Gleichwohl sollte das Werk einem 9.500-Mark-Auto wohl noch Liegesitze und einen ordentlichen Beifahrer-Haltegriff über der rechten Tür spendieren. Ferner würden wir vorschlagen, die Servowirkung an der Fußbremse etwas zu verstärken, da die Bremse im Verhältnis zu den übrigen Bedienungshebeln zu viel Bedienungskraft erfordert. Die Türklinken innen hat BMW jetzt durch einen Stoßschutz gegen unbeabsichtigtes Öffnen gesichert – eine wichtige Verbesserung.
Neu ist auch das schwarze Instrumentenbrett, das uns besser gefällt als das silberne der anderen Typen. An der Karosserie, an deren Form und Übersichtlichkeit nichts auszusetzen ist, gibt es verschiedene kleine Mängel, die wir in früheren Tests schon mehrfach erwähnt haben. Da ist das Abheben der Seitenfenster bei hohem Tempo; um Zischgeräusche zu vermeiden, ist eine genaue Einstellung der Scheiben notwendig. Im Kofferraum gibt es seit einiger Zeit kleine Stoßleisten, die Gepäckstücke daran hindern sollen, Beulen in das Seitenblech zu stoßen; dieser Stoßschutz sollte höher sein. Schließlich registrierten wir auch beim 2002 wieder kleine Rappeleien hinter dem Armaturenbrett.

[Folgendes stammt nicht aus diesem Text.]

(* ===== verification/TimingWheel.v ===== *)
(** * Timing wheels

    Models [include/rdma/common/timing_wheel.h]: buckets of intrusive singly
    linked entries taken from a preallocated pool. A [TimeoutEntry*] is the
    index of the entry in its pool, [None] is null; a [None] result of an
    operation is a dereference outside the pool or an index outside a bucket
    array. Loops over a bucket take as fuel the size of the pool. *)

From S2P Require Import Prelude Types.

Record TimeoutEntry := {
  slot_index : Z;       (* uint32_t *)
  generation : Z;       (* uint8_t *)
  next : option Z;
}.

Module TimingWheelBucket.

Record TimingWheelBucket := { head_ : option Z; count_ : Z }.

Definition TimingWheelBucket_new : TimingWheelBucket := {| head_ := None; count_ := 0 |}.

Definition set_next (pool : list TimeoutEntry) (entry : Z) (n : option Z) : option (list TimeoutEntry) :=
  e ← aget pool entry;
  aset pool entry {| slot_index := slot_index e; generation := generation e; next := n |}.

Definition Push (pool : list TimeoutEntry) (b : TimingWheelBucket) (entry : Z)
    : option (list TimeoutEntry * TimingWheelBucket) :=
  pool ← set_next pool entry (head_ b);
  Some (pool, {| head_ := Some entry; count_ := u64 (count_ b + 1) |}).
(* ===== verification/QueuePair.v ===== *)
(** * The queue pair

    Models [include/rdma/core/queue_pair.h] and [src/core/queue_pair.cpp]. The
    verbs library is the class [Verbs]: a state of the device and its calls.
    [errno] is read from that state after a failing call. *)

From S2P Require Import Prelude Types WrId Verbs Buffer.

(** Queue pair attributes, the fields [queue_pair.cpp] sets. *)
Inductive ibv_qp_state := IBV_QPS_RESET | IBV_QPS_INIT | IBV_QPS_RTR | IBV_QPS_RTS | IBV_QPS_ERR.

Record ibv_qp_attr := {
  qa_qp_state : ibv_qp_state;
  qa_pkey_index : Z;
  qa_port_num : Z;
  qa_qp_access_flags : list string;
  qa_path_mtu : Z;
  qa_dest_qp_num : Z;
  qa_rq_psn : Z;
  qa_sq_psn : Z;
  qa_max_dest_rd_atomic : Z;
  qa_max_rd_atomic : Z;
  qa_min_rnr_timer : Z;
  qa_timeout : Z;
  qa_retry_cnt : Z;
  qa_rnr_retry : Z;
  qa_dlid : Z;
  qa_ah_port_num : Z;
  qa_grh : option (list Z * Z * Z);   (* dgid, sgid_index, hop_limit; [None]: not global *)
}.

Inductive attr_mask :=
  | IBV_QP_STATE | IBV_QP_PKEY_INDEX | IBV_QP_PORT | IBV_QP_ACCESS_FLAGS | IBV_QP_AV
  | IBV_QP_PATH_MTU | IBV_QP_DEST_QPN | IBV_QP_RQ_PSN | IBV_QP_MAX_DEST_RD_ATOMIC
  | IBV_QP_MIN_RNR_TIMER | IBV_QP_TIMEOUT | IBV_QP_RETRY_CNT | IBV_QP_RNR_RETRY
  | IBV_QP_SQ_PSN | IBV_QP_MAX_QP_RD_ATOMIC.

(** The verbs library: the device state, its calls (result 0 is success), and
    the work requests a send queue has accepted. The law is the manual's: a
    call with one request queues it exactly when it returns 0, and receive
    requests go to another queue. *)
Class Verbs (HW : Type) := {
  ibv_post_send : HW -> Z -> ibv_send_wr -> HW * Z;
  ibv_post_recv : HW -> Z -> ibv_recv_wr -> HW * Z;
  ibv_modify_qp : HW -> Z -> ibv_qp_attr -> list attr_mask -> HW * Z;
  errno : HW -> Z;
  posted : HW -> list ibv_send_wr;
  posted_post_send hw qp wr :
    posted (ibv_post_send hw qp wr).1
    = if (ibv_post_send hw qp wr).2 =? 0 then posted hw ++ [wr] else posted hw;
  posted_post_recv hw qp wr : posted (ibv_post_recv hw qp wr).1 = posted hw;
  posted_modify hw qp attr mask : posted (ibv_modify_qp hw qp attr mask).1 = posted hw;
}.

Module QueuePair.

Record QueuePairConfig := {
  max_send_wr : Z;
  max_recv_wr : Z;
  max_send_sge : Z;
  max_recv_sge : Z;
  max_inline_data : Z;
  signal_interval : Z;
  cq_depth : Z;
}.

Definition QueuePairConfig_default : QueuePairConfig :=
  {| max_send_wr := 4096; max_recv_wr := 4096; max_send_sge := 16; max_recv_sge := 16;
     max_inline_data := 256; signal_interval := 16; cq_depth := 65536 |}.

Record QueuePair := {
  qp_ : Z;                      (* ibv_qp*, 0 is null *)
  config_ : QueuePairConfig;
  unsignaled_count_ : Z;        (* uint32_t *)
  outstanding_signaled_ : Z;    (* uint32_t *)
}.

Definition set_counts (q : QueuePair) (unsignaled outstanding : Z) : QueuePair :=
  {| qp_ := qp_ q; config_ := config_ q; unsignaled_count_ := unsignaled;
     outstanding_signaled_ := outstanding |}.

Definition GetOutstandingSignaled (q : QueuePair) : Z := outstanding_signaled_ q.
Definition GetMaxSGE (q : QueuePair) : Z := max_send_sge (config_ q).
Definition GetConfig (q : QueuePair) : QueuePairConfig := config_ q.

Definition CanPostSignaled (q : QueuePair) : bool :=
  outstanding_signaled_ q <? cq_depth (config_ q) / 2.

Definition ShouldSignal (q : QueuePair) : QueuePair * bool :=
  let q := set_counts q (u32 (unsignaled_count_ q + 1)) (outstanding_signaled_ q) in
  if signal_interval (config_ q) <=? unsignaled_count_ q then
    if negb (CanPostSignaled q) then (q, false)
    else (set_counts q 0 (u32 (outstanding_signaled_ q + 1)), true)
  else (q, false).

Definition OnSendComplete (q : QueuePair) (was_signaled : bool) : QueuePair :=
  if was_signaled then set_counts q (unsignaled_count_ q) (u32 (outstanding_signaled_ q - 1)) else q.

(** The move constructor: the new object, and what is left of the old one. *)
Definition move (other : QueuePair) : QueuePair * QueuePair :=
  (other, {| qp_ := 0; config_ := config_ other; unsignaled_count_ := unsignaled_count_ other;
             outstanding_signaled_ := outstanding_signaled_ other |}).

(** The destructor: the raw queue pair it destroys, if any. *)
Definition destroy (q : QueuePair) : option Z := if qp_ q =? 0 then None else Some (qp_ q).

(** Move assignment; [self] says whether both operands are the same object. The
    results are the new object, what is left of the other one and the raw queue
    pair that is destroyed. *)
Definition move_assign (this : QueuePair) (self : bool) (other : QueuePair)
    : QueuePair * QueuePair * option Z :=
  if self then (this, other, None)
  else let '(q, other) := move other in (q, other, destroy this).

Der 2002 wie übrigens auch der Opel Kadett mit 1,9-Liter-Motor repräsentieren eine neue Art von Zweiliterautos, die zeitgemäß, weil verkehrsgerecht sind. Zwangsläufig können sie nicht jedem passen, denn im Platz- und Komfortangebot liegen sie etwa in der Mitte zwischen sportlichen 2+2-Sitzer-Coupés und großen Familienlimousinen.
Aber wem sie passen und wer nicht am üblichen Zweiliter-Prestige hängt, dem geben sie mehr als unsere stattlichen Europa-Limousinen durchschnittlicher Prägung.